§ Information:
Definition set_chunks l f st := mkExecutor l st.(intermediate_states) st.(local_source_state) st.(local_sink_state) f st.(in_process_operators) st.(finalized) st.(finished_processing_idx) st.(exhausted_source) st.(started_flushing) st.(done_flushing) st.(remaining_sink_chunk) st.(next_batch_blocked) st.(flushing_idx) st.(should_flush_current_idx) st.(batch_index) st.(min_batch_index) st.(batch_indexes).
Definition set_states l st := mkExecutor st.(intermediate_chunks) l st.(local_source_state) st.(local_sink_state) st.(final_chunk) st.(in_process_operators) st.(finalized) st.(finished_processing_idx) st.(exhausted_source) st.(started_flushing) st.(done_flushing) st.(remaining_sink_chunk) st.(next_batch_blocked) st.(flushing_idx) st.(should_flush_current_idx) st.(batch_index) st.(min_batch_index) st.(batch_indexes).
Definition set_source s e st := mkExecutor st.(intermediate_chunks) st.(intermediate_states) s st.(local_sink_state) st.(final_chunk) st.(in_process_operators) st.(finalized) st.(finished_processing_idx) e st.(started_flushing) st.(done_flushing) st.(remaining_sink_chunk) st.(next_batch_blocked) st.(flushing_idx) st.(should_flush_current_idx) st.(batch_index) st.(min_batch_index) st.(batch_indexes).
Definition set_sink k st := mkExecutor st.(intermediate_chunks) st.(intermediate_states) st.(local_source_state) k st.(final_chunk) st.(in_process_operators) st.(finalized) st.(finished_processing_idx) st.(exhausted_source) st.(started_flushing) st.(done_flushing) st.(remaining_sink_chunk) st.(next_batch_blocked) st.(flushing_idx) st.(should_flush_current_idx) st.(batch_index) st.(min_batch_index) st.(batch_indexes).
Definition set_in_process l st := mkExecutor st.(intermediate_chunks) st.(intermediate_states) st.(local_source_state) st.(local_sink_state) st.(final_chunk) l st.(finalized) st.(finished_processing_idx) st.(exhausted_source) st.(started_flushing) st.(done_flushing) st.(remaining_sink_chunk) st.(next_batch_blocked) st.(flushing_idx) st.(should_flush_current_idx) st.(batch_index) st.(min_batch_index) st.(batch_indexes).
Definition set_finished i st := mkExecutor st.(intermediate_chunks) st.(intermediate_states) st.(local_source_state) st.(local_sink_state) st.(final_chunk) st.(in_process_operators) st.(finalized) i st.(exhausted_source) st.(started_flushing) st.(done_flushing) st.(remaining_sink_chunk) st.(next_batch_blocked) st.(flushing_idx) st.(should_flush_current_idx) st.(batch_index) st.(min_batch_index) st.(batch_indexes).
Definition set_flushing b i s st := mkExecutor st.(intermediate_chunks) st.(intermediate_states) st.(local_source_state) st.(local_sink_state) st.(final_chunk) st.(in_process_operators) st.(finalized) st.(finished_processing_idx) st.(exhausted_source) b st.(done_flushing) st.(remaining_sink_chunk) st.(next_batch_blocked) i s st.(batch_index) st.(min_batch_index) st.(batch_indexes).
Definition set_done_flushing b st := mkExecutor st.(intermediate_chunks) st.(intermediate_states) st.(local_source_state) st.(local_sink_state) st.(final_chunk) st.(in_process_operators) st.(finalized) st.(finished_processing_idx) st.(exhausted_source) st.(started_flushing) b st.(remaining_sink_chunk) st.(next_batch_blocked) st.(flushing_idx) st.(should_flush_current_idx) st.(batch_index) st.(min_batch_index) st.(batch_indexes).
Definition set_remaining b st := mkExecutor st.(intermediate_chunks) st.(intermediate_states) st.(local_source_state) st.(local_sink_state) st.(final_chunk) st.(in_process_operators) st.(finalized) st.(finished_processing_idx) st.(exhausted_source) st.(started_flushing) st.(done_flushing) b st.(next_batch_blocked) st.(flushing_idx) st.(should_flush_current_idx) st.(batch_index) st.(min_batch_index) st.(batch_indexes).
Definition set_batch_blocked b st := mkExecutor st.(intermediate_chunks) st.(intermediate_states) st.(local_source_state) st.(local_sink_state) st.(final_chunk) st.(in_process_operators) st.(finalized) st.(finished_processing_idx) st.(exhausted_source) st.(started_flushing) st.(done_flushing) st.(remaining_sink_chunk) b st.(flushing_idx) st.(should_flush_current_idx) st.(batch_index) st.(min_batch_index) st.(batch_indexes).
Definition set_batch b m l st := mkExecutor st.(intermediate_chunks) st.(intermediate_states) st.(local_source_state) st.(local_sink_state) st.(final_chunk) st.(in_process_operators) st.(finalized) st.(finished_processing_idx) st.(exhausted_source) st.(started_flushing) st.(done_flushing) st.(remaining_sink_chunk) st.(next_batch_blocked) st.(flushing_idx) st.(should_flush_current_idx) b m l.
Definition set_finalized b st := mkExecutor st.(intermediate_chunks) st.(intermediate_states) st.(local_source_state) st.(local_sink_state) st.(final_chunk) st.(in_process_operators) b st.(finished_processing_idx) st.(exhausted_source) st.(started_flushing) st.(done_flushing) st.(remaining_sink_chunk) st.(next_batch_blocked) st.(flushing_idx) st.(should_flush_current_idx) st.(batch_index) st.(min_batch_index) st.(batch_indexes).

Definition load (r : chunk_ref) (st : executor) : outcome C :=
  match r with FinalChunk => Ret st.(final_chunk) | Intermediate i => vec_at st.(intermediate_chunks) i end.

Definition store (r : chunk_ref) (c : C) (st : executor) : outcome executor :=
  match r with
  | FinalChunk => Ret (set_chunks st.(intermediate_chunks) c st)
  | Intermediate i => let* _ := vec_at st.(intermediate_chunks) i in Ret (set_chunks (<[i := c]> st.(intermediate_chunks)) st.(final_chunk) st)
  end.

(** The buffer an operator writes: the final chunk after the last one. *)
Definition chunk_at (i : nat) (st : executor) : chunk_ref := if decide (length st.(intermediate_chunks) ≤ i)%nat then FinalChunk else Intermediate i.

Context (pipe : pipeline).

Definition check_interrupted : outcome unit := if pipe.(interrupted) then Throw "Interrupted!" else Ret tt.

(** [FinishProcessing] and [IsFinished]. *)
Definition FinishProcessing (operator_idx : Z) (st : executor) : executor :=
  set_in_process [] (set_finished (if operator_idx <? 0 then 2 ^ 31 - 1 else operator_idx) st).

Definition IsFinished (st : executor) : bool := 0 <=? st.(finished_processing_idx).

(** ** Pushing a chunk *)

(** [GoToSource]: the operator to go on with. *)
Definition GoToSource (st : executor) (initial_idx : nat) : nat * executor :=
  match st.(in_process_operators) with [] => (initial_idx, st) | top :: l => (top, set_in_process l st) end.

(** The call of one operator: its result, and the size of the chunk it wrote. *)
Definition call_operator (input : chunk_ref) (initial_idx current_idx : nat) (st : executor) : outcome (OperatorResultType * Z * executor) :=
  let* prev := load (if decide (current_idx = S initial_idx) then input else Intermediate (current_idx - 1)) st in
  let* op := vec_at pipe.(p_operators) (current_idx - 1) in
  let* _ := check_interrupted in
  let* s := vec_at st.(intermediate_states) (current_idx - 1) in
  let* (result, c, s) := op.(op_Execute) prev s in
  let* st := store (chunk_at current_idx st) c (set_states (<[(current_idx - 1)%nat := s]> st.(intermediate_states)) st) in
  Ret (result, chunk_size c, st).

§ Work task:
With the line holding "Definition chunk_at (i" as the first and the line holding "(** [FinishProcessing] and [IsFinished]. *)" as the last, set down that range of the entries above exactly, and nothing else.

§ Solution to the exercise:
Definition chunk_at (i : nat) (st : executor) : chunk_ref := if decide (length st.(intermediate_chunks) ≤ i)%nat then FinalChunk else Intermediate i.

Context (pipe : pipeline).

Definition check_interrupted : outcome unit := if pipe.(interrupted) then Throw "Interrupted!" else Ret tt.

(** [FinishProcessing] and [IsFinished]. *)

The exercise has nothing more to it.